Securing the application

Lets say we have two different applications which are part of bigger system so they have the same set of users. If it is some closed system you will probably want to restrict some groups of users from accessing one o the applications (ie. client didn't buy that feature so his users shouldn't use it). If you wanted to use the standard credentials system implemented in the symfony, you'd have to check in each action if user have a proper credential.  In our system we have hundreds of actions so it'd be a real nightmare. Especially you'd have to do it for both apps.


The best solution would be setting an access on the applications level but unfortunately security.yml in the app config directory doesn't allow it.

apps/app1/config/security.yml

//it won't work!
all:
  is_secure: on
  credentials: [[admin, app1]]

The solution is custom filter which will parse that yaml for us. So first, lets setup the security.yml so it could be understood by our filter:

all:
  is_secure: off
  credentials: [[admin, app1]]

The "is_secure: off" value is needed to disable default symfony behaviour. Next, we have to create a mySecurityFilter.php file in apps/app1/lib directory.

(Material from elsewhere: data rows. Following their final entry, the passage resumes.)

(** * SmartInvoice: the invoice poller (sms.js) and its database module
    (config/db.js), embedded in Rocq.

    The program is a sequence of awaited calls on external services (an MSSQL
    database, Google Drive, the textit.biz SMS gateway, the local file
    system).  It is modelled as a state-and-exception monad over a [World]
    that holds the state of those services, with a third outcome for
    [process.exit].  What the outside world decides (which call fails, what a
    service answers, what the operator types) is read from an [Env] of oracles
    indexed by the number of external calls made so far.

    Strings are sequences of code units below 256.  Console output is not
    modelled.

    The callbacks of the event loop run one after the other.  A ["tokens"]
    event, which the OAuth2 client emits when the library refreshes the
    access token on the way of a Drive request, is run as a callback of its
    own, beside the tick or the sweep that made the request and not inside
    it. *)

From Stdlib Require Import ZArith Ascii String.
From stdpp Require Import base tactics option list strings pretty gmap sorting.

Local Open Scope Z_scope.

(* ===================================================================== *)
(** * JavaScript string operations used by the program                    *)
(* ===================================================================== *)

Module Js.

(** [\d] of a JavaScript regular expression: the ten ASCII digits. *)
Definition is_digit (c : ascii) : bool :=
  (48 <=? nat_of_ascii c)%nat && (nat_of_ascii c <=? 57)%nat.

Fixpoint all_digits (s : string) : bool :=
  match s with
  | EmptyString => true
  | String c s' => is_digit c && all_digits s'
  end.

(** [s.slice(n)] for [0 <= n]. *)
Fixpoint slice (n : nat) (s : string) : string :=
  match n, s with
  | O, _ => s
  | S n', String _ s' => slice n' s'
  | S _, EmptyString => EmptyString
  end.

(** White space of [String.prototype.trim] among the code units below 256:
    TAB, LF, VT, FF, CR, SPACE and NBSP. *)
Definition is_white (c : ascii) : bool :=
  let n := nat_of_ascii c in
  ((9 <=? n)%nat && (n <=? 13)%nat) || (n =? 32)%nat || (n =? 160)%nat.

Fixpoint trim_start (s : string) : string :=
  match s with
  | String c s' => if is_white c then trim_start s' else s
  | EmptyString => EmptyString
  end.

(** [trim_end] keeps a character when it is not white space or when
    something is kept after it. *)
Fixpoint trim_end (s : string) : string :=
  match s with
  | EmptyString => EmptyString
  | String c s' =>
      match trim_end s' with
      | EmptyString => if is_white c then EmptyString else String c EmptyString
      | t => String c t
      end
  end.

Definition trim (s : string) : string := trim_end (trim_start s).

(** [s.split(sep)] for a one-character separator: never empty; an input
    without separator comes back whole. *)
Fixpoint split (sep : ascii) (s : string) : list string :=
  match s with
  | EmptyString => [EmptyString]
  | String c s' =>
      if decide (c = sep) then EmptyString :: split sep s'
      else match split sep s' with
           | t :: ts => String c t :: ts
           | [] => [String c EmptyString]
           end
  end.

(** [s.startsWith(p)] and [s.includes(p)]. *)
Fixpoint starts_with (p s : string) : bool :=
  match p, s with
  | EmptyString, _ => true
  | String a p', String b s' => bool_decide (a = b) && starts_with p' s'
  | String _ _, EmptyString => false
  end.

Fixpoint includes (p s : string) : bool :=
  starts_with p s ||
  match s with
  | EmptyString => false
  | String _ s' => includes p s'
  end.

(** [querystring.escape]: the characters [A-Za-z0-9-_.!~*'()] stay, every
    other one becomes the percent-encoded bytes of its UTF-8 form. *)
Definition unreserved (c : ascii) : bool :=
  let n := nat_of_ascii c in
  ((48 <=? n) && (n <=? 57) || (65 <=? n) && (n <=? 90) ||
   (97 <=? n) && (n <=? 122))%nat ||
  bool_decide (c ∈ ["-"; "_"; "."; "!"; "~"; "*"; "'"; "("; ")"]%char).

Definition hex_digit (n : nat) : ascii :=
  ascii_of_nat (if (n <? 10)%nat then 48 + n else 55 + n)%nat.

Definition percent (n : nat) : string :=
  String "%" (String (hex_digit (n / 16)) (String (hex_digit (n mod 16)) EmptyString)).

Fixpoint escape (s : string) : string :=
  match s with
  | EmptyString => EmptyString
  | String c s' =>
      let n := nat_of_ascii c in
      (if unreserved c then String c EmptyString
       else if (n <? 128)%nat then percent n
       else percent (192 + n / 64) +:+ percent (128 + n mod 64))
      +:+ escape s'
  end.

End Js.

(* ===================================================================== *)
(** * Data                                                                *)
(* ===================================================================== *)

(** The environment variables read at the top of sms.js. *)
Record Config := {
  CREDENTIALS_PATH : string;
  TOKEN_PATH : string;
  FOLDER_PATH : string
}.

(** A row of [tb_SMART_INVOICE]. *)
Record InvoiceRow := {
  IDX : Z;
  CUSTOMERID : string;
  MOBILENO : string;
  FILENAME : string;
  PDFDATA : list Byte.byte;
  DOWNLOAD : string
}.

(** A row of [tb_SMS_MAIN]; the two credentials may be NULL. *)
Record SmsProfile := {
  CUSTOMER_ID : string;
  SMARTINVOICE_ACTIVE : string;
  SMS_USERNAME : option string;
  SMS_PASSWORD : option string
}.

(** A row of [tb_SMS_LOG], in the column order of the INSERT. *)
Record SmsLog := {
  log_CUSTOMER_ID : string;
  log_SMS_USER : option string;
  log_SMS_PASSWORD : option string;
  log_PHONE_NUMBER : string;
  log_URL : string
}.

(** A file or folder of the Drive; [parent = None] is the root, and a
    [createdTime] is in milliseconds. *)
Record DriveFile := {
  fileId : string;
  fileName : string;
  mimeType : string;
  parent : option string;
  trashed : bool;
  createdTime : Z;
  webViewLink : string;
  anyone_reader : bool
}.

(** The two searches the program sends to [drive.files.list]. *)
Inductive DriveQuery :=
| QFolderNamed (folderName : string) (currentParentId : option string)
| QPdfIn (folderId : option string).

(** The [installed] member of the client-secret file. *)
Record Installed := {
  client_secret : string;
  client_id : string;
  redirect_uris : list string
}.

(** What [JSON.parse(fs.readFileSync(path))] finds in a file: text that is not
    JSON, the client-secret document with its [installed] member, or an object
    of token fields. *)
Inductive FileContent :=
| FText (s : string)
| FClientSecret (installed : Installed)
| FToken (token : gmap string string).
(** The class a factory is a static method of. *)
Definition declaringClass (f : Factory) : Class :=
  match f with
  | op_createEndpointResolutionError _
  | op_createMultipleMatchingTokensInCacheError _
  | op_createMultipleAuthoritiesInCacheError _
  | op_createPopupWindowError
  | op_createTokenRenewalTimeoutError
  | op_createInvalidStateError _ _
  | op_createNonceMismatchError _ _
  | op_createLoginInProgressError
  | op_createAcquireTokenInProgressError
  | op_createUserCancelledError => ClientAuthError
  | op_createInvalidCacheLocationConfigError _
  | op_createNoCallbackGivenError
  | op_createCallbackParametersError _
  | op_createSuccessCallbackParametersError _
  | op_createErrorCallbackParametersError _
  | op_createEmptyScopesArrayError _
  | op_createScopesNonArrayError _
  | op_createClientIdSingleScopeError _ => ConfigurationAuthError
  | op_createServerUnavailableError
  | op_createUnknownServerError _ => ServerError
  | op_createLoginRequiredAuthError
  | op_createInteractionRequiredAuthError _
  | op_createConsentRequiredAuthError _ => InteractionRequiredAuthError
  end.

Definition invoke (imports : Imports) (f : Factory)
  (tokenType userState : string) : Instance :=
  match f with
  | op_createEndpointResolutionError errDesc =>
      ClientAuthError.createEndpointResolutionError imports errDesc tokenType userState
  | op_createMultipleMatchingTokensInCacheError scope =>
      ClientAuthError.createMultipleMatchingTokensInCacheError scope tokenType userState
  | op_createMultipleAuthoritiesInCacheError scope =>
      ClientAuthError.createMultipleAuthoritiesInCacheError scope tokenType userState
  | op_createPopupWindowError =>
      ClientAuthError.createPopupWindowError tokenType userState
  | op_createTokenRenewalTimeoutError =>
      ClientAuthError.createTokenRenewalTimeoutError tokenType userState
  | op_createInvalidStateError invalidState actualState =>
      ClientAuthError.createInvalidStateError invalidState actualState tokenType userState
  | op_createNonceMismatchError invalidNonce actualNonce =>
      ClientAuthError.createNonceMismatchError invalidNonce actualNonce tokenType userState
  | op_createLoginInProgressError =>
      ClientAuthError.createLoginInProgressError tokenType userState
  | op_createAcquireTokenInProgressError =>
      ClientAuthError.createAcquireTokenInProgressError tokenType userState
  | op_createUserCancelledError =>
      ClientAuthError.createUserCancelledError tokenType userState
  | op_createInvalidCacheLocationConfigError givenCacheLocation =>
      ConfigurationAuthError.createInvalidCacheLocationConfigError imports givenCacheLocation tokenType userState
  | op_createNoCallbackGivenError =>
      ConfigurationAuthError.createNoCallbackGivenError tokenType userState
  | op_createCallbackParametersError numArgs =>
      ConfigurationAuthError.createCallbackParametersError numArgs tokenType userState
  | op_createSuccessCallbackParametersError numArgs =>
      ConfigurationAuthError.createSuccessCallbackParametersError numArgs tokenType userState
  | op_createErrorCallbackParametersError numArgs =>
      ConfigurationAuthError.createErrorCallbackParametersError numArgs tokenType userState
  | op_createEmptyScopesArrayError scopesValue =>
      ConfigurationAuthError.createEmptyScopesArrayError scopesValue tokenType userState
  | op_createScopesNonArrayError scopesValue =>
      ConfigurationAuthError.createScopesNonArrayError scopesValue tokenType userState
  | op_createClientIdSingleScopeError scopesValue =>
      ConfigurationAuthError.createClientIdSingleScopeError scopesValue tokenType userState
  | op_createServerUnavailableError =>
      ServerError.createServerUnavailableError tokenType userState
  | op_createUnknownServerError errorDesc =>
      ServerError.createUnknownServerError errorDesc tokenType userState
  | op_createLoginRequiredAuthError =>
      InteractionRequiredAuthError.createLoginRequiredAuthError tokenType userState
  | op_createInteractionRequiredAuthError errorDesc =>
      InteractionRequiredAuthError.createInteractionRequiredAuthError errorDesc tokenType userState
  | op_createConsentRequiredAuthError errorDesc =>
      InteractionRequiredAuthError.createConsentRequiredAuthError errorDesc tokenType userState
  end.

class mySecurityFilter extends sfGuardBasicSecurityFilter
{
  public function execute($filterChain)
  {
    if ($this->isFirstCall()) 
    {
      $context    = $this->getContext();
      $user       = $context->getUser();
      $strModule  = $context->getModuleName();
      $controller = $context->getController();
      $action     = $context->getActionName();
       
      if($user->isAuthenticated())
      {
       if($action!='signout' && $action!='noauth')
       {
         $config = sfYaml::load(SF_ROOT_DIR.'/apps/app1/config/security.yml');
         if(!empty($config))
         {
           if(array_key_exists($strModule,$config))
           {
             if($user->hasCredential($config[$strModule]['credentials']))
             {
               $filterChain->execute();
               return;
             }
             else
             {
              $controller->forward('errorPage', 'noauth');
              throw new sfStopException();
             }
           }         
           elseif(array_key_exists('all',$config))
           {
             if($user->hasCredential($config['all']['credentials']))
             {
               $filterChain->execute();
               return;
             }
             else
             {
               $controller->forward('errorPage', 'noauth');
               throw new sfStopException();
             }
           }
          }
        }
       }
       else 
       {
         // the user is not authenticated
         $controller->forward(sfConfig::get('sf_login_module'),sfConfig::get('sf_login_action'));

        throw new sfStopException();
       }
    }
    $filterChain->execute();
  }
}

The last step is to notice symfony about existence of our filter and when it should be launched:

apps/app1/config/filters.yml

mySecurityFilter:
  class: mySecurityFilter
rendering: ~
web_debug: ~
security: ~
cache: ~
common: ~
flash: ~
execution: ~ 

Now clear cache and that's all, now only users with credentials specified in the app security.yml will have access to actions in that application!